A Washington County legislator said he will pursue state and federal funding to study the cause of rare childhood cancers, all in the wake of a Post-Gazette report noting six cases of Ewing sarcoma in the Canon-McMillan School District over the past decade, and 10 current cases of other cancers among school-age and preschool children in the district.
State Rep. Tim O’Neal, R-South Strabane, said he also will ask the Pennsylvania Department of Health to hold a public meeting in the school district to explain its Tuesday findings that the Ewing sarcoma cases do not constitute a cancer cluster. That analysis, however, included only three of the six confirmed cases.
“The report released Tuesday raises a lot of questions,” Mr. O’Neal said in a statement. “I encourage the department to hold a public meeting so concerns surrounding the findings can be addressed. The department cut off its studies with data through the end of 2017. At least two recent cases were not included in the review. A followup study 2018 data is needed.”
More specifically, Mitchell Barton, 21, of North Strabane, who was diagnosed Dec. 27, 2018, and David Cobb, 38, of Cecil Township, diagnosed June 26, 2018, were not included in the cluster analysis. The Health Department explained it hasn’t yet received 2018 cancer totals.
It’s less clear why Kyle Deliere, 27, a lifelong Cecil Township resident who died of Ewing sarcoma on Nov. 15, 2013, was excluded.
The Health Department said Deliere was a resident of Belle Vernon, Westmoreland County, at the time of diagnosis.
But his father, Tanny Deliere of Cecil, said Wednesday he was living with his new wife on a temporary basis in Belle Vernon when his son Kyle, still living in his Cecil home, was diagnosed on Oct. 30, 2011.
“He got sick while living in Cecil. After his diagnosis I brought him home [to Belle Vernon],” Mr. Deliere said. “The statistics should be that he grew up in Cecil and temporarily was living in Belle Vernon after the diagnosis and while undergoing treatment.”
Mr. O’Neal held an invitation-only meeting Wednesday in the Canonsburg Borough Building to discuss the Canon-McMillan cancer problem with elected officials and representatives from UPMC, the state Department of Environmental Protection and the U.S. Department of Energy, with a focus on whether environmental exposures could be a cause.
Concerns include a Department of Energy uranium mill tailings disposal site in North Strabane, a former hazardous chemical plant in Cecil Township and shale gas drilling and fracking throughout the school district and Washington County.
Also invited to the meeting were patients with Ewing sarcoma and their families and several parents of the 10 preschoolers and Canon-McMillan students struggling with other cancers. Those cases include two each of osteosarcoma (bone), liver and leukemia, with one case each of rhabdomyosarcoma (muscle), liposarcoma (soft tissue) and neuroblastoma (nerve cell). A teenage girl from Cecil Township died in February from astrocytoma (brain and spinal cord) and a 21-year-old North Strabane resident was diagnosed in early January with leukemia.

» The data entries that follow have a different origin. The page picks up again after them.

(** ** The CRD directory ([directory.go]) *)

(** [InitDirectory] has run: [main] calls it before anything else. *)
Definition AddCRD (serviceName : gostring) (d : CRDDetails) : M unit :=
  modify (fun s => set_directory (<[serviceName := d]> (directory s)) s).
Definition RemoveCRD (serviceName : gostring) : M unit :=
  modify (fun s => set_directory (delete serviceName (directory s)) s).
Definition GetCRD (serviceName : gostring) : M (option CRDDetails) :=
  gets (fun s => directory s !! serviceName).
Definition ListAllCRDs : M (gmap gostring CRDDetails) := gets directory.

Section controller.
Context (ParseGroupVersion : gostring -> result error (gostring * gostring)).
(** [config.GetResolverConfig()], and whether [WATCH_NAMESPACES] is set. *)
Context (rc : ResolverConfig) (scoped : bool).
(** The selector of a workload and its conversion by [FromUnstructured] and
    [LabelSelectorAsSelector] to a test of labels. *)
Context {rawSelector : Type}
  (asSelector : rawSelector -> result error (gmap gostring gostring -> bool)).

(** ** Private services ([opsServices.go]) *)

Definition deletePrivateService (public : NamespacedName) : M unit :=
  let nn := (public.1, GetPrivateServiceName public.2) in
  r ← attempt_call (api_get services nn);
  match r with
  | Err err => if error_is is_not_found err then mret tt
               else fail (ErrWrap (lit "failed to get private service: ") err)
  | Ok _ => wrap (lit "failed to delete private service: ") (api_delete services set_services nn)
  end.

Definition no_node_port (p : ServicePort) : ServicePort := mkPort (port_Name p) (port_Port p) 0.

(** The copy of the public service, owned by the ElastiService. *)
Definition private_copy (public : Service) (owner : gostring) : Service :=
  mkService (GetPrivateServiceName (svc_Name public)) (svc_Namespace public) [] [owner]
    (svc_Selector public) (map no_node_port (svc_Ports public)) [] [].
Lemma isTargetReady_spec obj req info s b s' :
  getUpdateObjInfo (Some obj) req = Ok info -> isTargetReady asSelector info s = (Ok b, s') ->
  b = true <-> target_ready obj req.1 s.
Proof.
  intros [Hns HI]%getUpdateObjInfo_ok. unfold isTargetReady, target_ready.
  destruct (_ || _) eqn:Hle.
  { intros [= <- <-]. split; [done|]. intros (n & k & raw & sel & p & E1 & ? & E2 & ? & E3 & _).
    apply orb_true_iff in Hle. rewrite !Z.leb_le in Hle.
    destruct HI as [(n' & k' & raw' & -> & H1 & H2 & H3)|[[? ?]|[[? ?]|[? ?]]]]; try congruence.
    simpl in Hle. assert (n' = n /\ k' = k) as [-> ->] by (split; congruence). lia. }
  apply orb_false_iff in Hle as [Hl1 Hl2]. apply Z.leb_gt in Hl1, Hl2.
  destruct HI as [(n & k & raw & -> & H1 & H2 & H3)|[[? ?]|[[? ?]|[Hn ?]]]]; [|lia|lia|].
  2: { rewrite Hn. intros [= <- <-]. split; [done|]. intros (? & ? & ? & ? & ? & ? & ? & ? & ? & ? & _). congruence. }
  simpl in *. destruct (asSelector raw) as [sel|] eqn:Hsel; [|done].
  intros (l & s1 & Hl%wrap_ok & [= <- <-])%bind_Ok.
  assert (l = List.filter (fun p => bool_decide (pod_Namespace p = req.1) && sel (pod_Labels p)) (pods s)) as ->.
  { revert Hl. unfold call, mbind, M_bind, fault, gets. destruct (faults s) as [|[e|] fs]; [| |]; by intros [= <- <-]. }
  rewrite existsb_exists. setoid_rewrite pod_ready_spec. setoid_rewrite List.filter_In.
  setoid_rewrite andb_true_iff. setoid_rewrite bool_decide_eq_true. setoid_rewrite <- list_elem_of_In. split.
  - intros (p & (Hp & Hpn & Hps) & Hd & Hc). by exists n, k, raw, sel, p.
  - intros (n' & k' & raw' & sel' & p & E1 & ? & E2 & ? & E3 & E4 & Hp & Hpn & Hps & Hd & Hc).
    assert (raw' = raw) as -> by congruence. assert (sel' = sel) as -> by congruence. by exists p.
Qed.
End readiness.

(** ** Lemmas on reconciling *)

(** The watch is started by this call: it was never started, or for another target. *)
Definition restarts_watch (es : ElastiService) (req : NamespacedName) (s : OpState) : Prop :=
  getMutexKeyForTargetRef req ∉ onces s
  \/ exists d, directory s !! nn_string (es_Namespace es, spec_Service (es_Spec es)) = Some d
      /\ spec_ScaleTargetRef (es_Spec es) <> spec_ScaleTargetRef (d_Spec d).

Lemma informer_Add_ok key v s s' :
  informer_Add key v s = (Ok tt, s') -> is_Some (informers s' !! key).
Proof.
  unfold informer_Add. rewrite gets_bind. destruct (bool_decide _) eqn:Hr.
  - intros [= <-]. by apply bool_decide_eq_true in Hr.
  - intros ([] & s1 & _ & H)%bind_Ok. apply bind_Ok in H as ([] & s2 & _ & [= <-]). simpl.
    rewrite lookup_insert_eq. eauto.
Qed.

Lemma once_or_reset_ok key m s s' :
  once_or_reset key m s = (Ok tt, s') ->
  (key ∈ onces s /\ s' = s) \/ (key ∉ onces s /\ m (set_onces ({[key]} ∪ onces s) s) = (Ok tt, s')).
Proof.
  unfold once_or_reset. destruct (once_do key m s) as [r s1] eqn:Ho. rewrite (attempt_bind _ _ _ _ _ Ho).
  destruct r as [[]|e]; [|done]. intros [= <-]. revert Ho. unfold once_do. rewrite gets_bind.
  destruct (bool_decide _) eqn:Hk; [apply bool_decide_eq_true in Hk|apply bool_decide_eq_false in Hk].
  - intros [= <-]. by left.
  - rewrite modify_bind. by right.
Qed.

Section reconcile.
Context (ParseGroupVersion : gostring -> result error (gostring * gostring)).

Lemma watchTarget_keeps {B} (p : OpState -> B) es req :
  (forall x s, p (set_faults x s) = p s) -> (forall x s, p (set_informers x s) = p s) ->
  (forall x s, p (set_onces x s) = p s) -> keeps p (watchScaleTargetRef ParseGroupVersion es req).
Proof.
  intros Hf Hi Ho. unfold watchScaleTargetRef. destruct (_ || _); [apply keeps_fail|].
  apply keeps_bind; [done|]. intros crd. apply keeps_bind.
  { destruct crd as [d|]; [|done]. destruct (bool_decide _); [done|].
    apply keeps_bind; [by apply keeps_modify|]. intros _. by apply keeps_modify. }
  intros _. apply once_or_reset_keeps; [done|]. destruct (ParseGroupVersion _) as [[gr v]|]; [|apply keeps_fail].
  apply keeps_wrap, informer_Add_keeps; [done..|]. frame.
Qed.

Lemma watchTarget_ok es req s s' :
  watchScaleTargetRef ParseGroupVersion es req s = (Ok tt, s') ->
  (restarts_watch es req s -> is_Some (informers s' !! target_key req (spec_ScaleTargetRef (es_Spec es))))
  /\ (~ restarts_watch es req s -> informers s' = informers s).
Proof.
  unfold watchScaleTargetRef, restarts_watch. destruct (_ || _); [done|].
  unfold GetCRD. rewrite gets_bind. set (nn := nn_string _). set (key := getMutexKeyForTargetRef req).
  intros ([] & s1 & Hstop & Hw)%bind_Ok.
  assert ((directory s !! nn = None \/ (exists d, directory s !! nn = Some d
             /\ spec_ScaleTargetRef (es_Spec es) = spec_ScaleTargetRef (d_Spec d))) /\ s1 = s
          \/ (exists d, directory s !! nn = Some d
             /\ spec_ScaleTargetRef (es_Spec es) <> spec_ScaleTargetRef (d_Spec d)) /\ key ∉ onces s1) as Hcase.
  { destruct (directory s !! nn) as [d|]; [|injection Hstop as <-; auto].
    destruct (bool_decide _) eqn:Hd; [apply bool_decide_eq_true in Hd|apply bool_decide_eq_false in Hd].
    - injection Hstop as <-. left. split; [|done]. right. eauto.
    - right. split; [eauto|]. unfold informer_Stop, resetMutexForInformer in Hstop.
      rewrite modify_bind in Hstop. injection Hstop as <-. simpl. set_solver. }
  apply once_or_reset_ok in Hw as [[Hk ->]|[Hk Hw]].
  - destruct Hcase as [[Hd ->]|[_ ?]]; [|done]. split; [|done].
    intros [?|(d & E & Hne)]; [done|]. destruct Hd as [|(d' & E' & He)]; congruence.
  - destruct (ParseGroupVersion _) as [[gr v]|]; [|done]. apply wrap_ok, informer_Add_ok in Hw.
    split; [done|]. intros Hn. exfalso. apply Hn. destruct Hcase as [[_ ->]|[Hd _]]; [by left|by right].
Qed.

Lemma addFinalizer_keeps {B} (p : OpState -> B) es :
  (forall x s, p (set_faults x s) = p s) -> (forall x s, p (set_crds x s) = p s) ->
  keeps p (addCRDFinalizer es).
Proof. intros. unfold addCRDFinalizer. frame. Qed.

Lemma addFinalizer_ok es s s' :
  crds s !! (es_Namespace es, es_Name es) = Some es -> addCRDFinalizer es s = (Ok tt, s') ->
  exists es', crds s' !! (es_Namespace es, es_Name es) = Some es' /\ ElastiServiceFinalizer ∈ es_Finalizers es'
    /\ es_Spec es' = es_Spec es.
Proof.
  intros Hes. unfold addCRDFinalizer. destruct (bool_decide _) eqn:Hf.
  - intros [= <-]. exists es. split_and!; try done. by apply bool_decide_eq_true in Hf.
  - intros Hu%wrap_ok. apply update_result in Hu as [(a & _ & Ha & ->)|(e & [=] & _)]; [|done|done].
    rewrite lookup_insert_eq. eexists. split_and!; [done| |done]. simpl. set_solver.
Qed.
End reconcile.

(** ** Lemmas on the server *)

Section answers.
Context (marshal_spec : ElastiServiceSpec -> result error gostring)
  (marshal_status : ElastiServiceStatus -> result error gostring).
(* ===== verification/JsonCache.v ===== *)
(** * The answer of [/crd-cache] as JSON

    What [crdCacheHandler] writes and [GetElastiServiceCache] reads
    ([pkg/messages/operator.go]), down to the texts of the specs, which the
    resolver keeps raw and decodes when it looks for a probe response.  The
    encoder and the decoder of every struct follow the [json] tags of
    [elastiservice_types.go] and [operator.go]. *)

From stdpp Require Import sorting.
From S2P Require Import Prelude GoStrings Types ProbeMatch CrdCache RpcClient Json JsonText JsonCodec Cluster Controller ControllerFacts ControllerProps.
Local Open Scope Z_scope.

(** ** The structs of the custom resource *)

Definition is_empty {A} (l : list A) : bool := match l with [] => true | _ => false end.
Definition is_nil {A} (o : option A) : bool := match o with None => true | Some _ => false end.
Definition pointed {A} (enc : A -> gostring) (o : option A) : gostring :=
  match o with Some x => enc x | None => lit "null" end.

(** [ScaleTargetRef] *)
Definition enc_ScaleTargetRef (r : ScaleTargetRef) : gostring :=
  object_text
    (member (lit "apiVersion") (json_string (str_APIVersion r)) ++
     member (lit "kind") (json_string (str_Kind r)) ++
     member (lit "name") (json_string (str_Name r)) ++ []).
Definition zero_ScaleTargetRef : ScaleTargetRef := mkScaleTargetRef [] [] [].
Definition ScaleTargetRef_fields : list (gostring * decoder ScaleTargetRef) :=
  [field (lit "apiVersion") str_APIVersion (fun x r => mkScaleTargetRef x (str_Kind r) (str_Name r)) dec_string;
   field (lit "kind") str_Kind (fun x r => mkScaleTargetRef (str_APIVersion r) x (str_Name r)) dec_string;
   field (lit "name") str_Name (fun x r => mkScaleTargetRef (str_APIVersion r) (str_Kind r) x) dec_string].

Media weren’t allowed in the meeting but participants afterward generally agreed that funding for research and more explanation from the Health Department represented a good first step.
“Doctors explained what they are doing with Ewing sarcoma and answered questions,” said Jared Barton, brother of Mitchell, who’s now undergoing radiation therapy for his Ewing sarcoma. “They said it needs more research, and they are not ruling it out but environmental factors aren’t a direct cause.”
Mr. O’Neal had a similar reaction.
“While the doctors said that there are no known environmental causes of Ewing sarcoma, I am requesting the National Institutes of Health to complete a multi-year, multi-state study of this cancer so that we can gather more data and hopefully find its causes,” he said in a statement. “No parent should have to watch their child suffer from this deadly disease.”
Cancer clusters are a complex and contentious science. The National Cancer Institute says a cluster refers to “the occurrence of a greater than expected number of cases among a group of people in a defined geographic area over a specific time period.”
Still, “findings are extremely rare.”
“A cancer cluster may be suspected when people report that several family members, friends, neighbors, or coworkers have been diagnosed with the same or related types of cancer,” the institute says. “Because cancer is a relatively common disease, cases of cancer can appear to cluster even when there is no connection among them. That is, clusters of cancer can arise by chance.”
Through careful investigation and statistical analysis, some cancer clusters have been shown to be the result of a specific cancer-causing substance in the environment, the institute says, but that, too, is a rare occurrence.
“One review of 576 cancer cluster investigations conducted over 20 years found that for only 72 of the apparent clusters could an increase in cancer rate be confirmed. Only three of the 72 clusters could be linked to a possible exposure, and in just one case was a clear cause identified.”
So, without a known cause of Ewing sarcoma, a cluster, for now, could not be confirmed.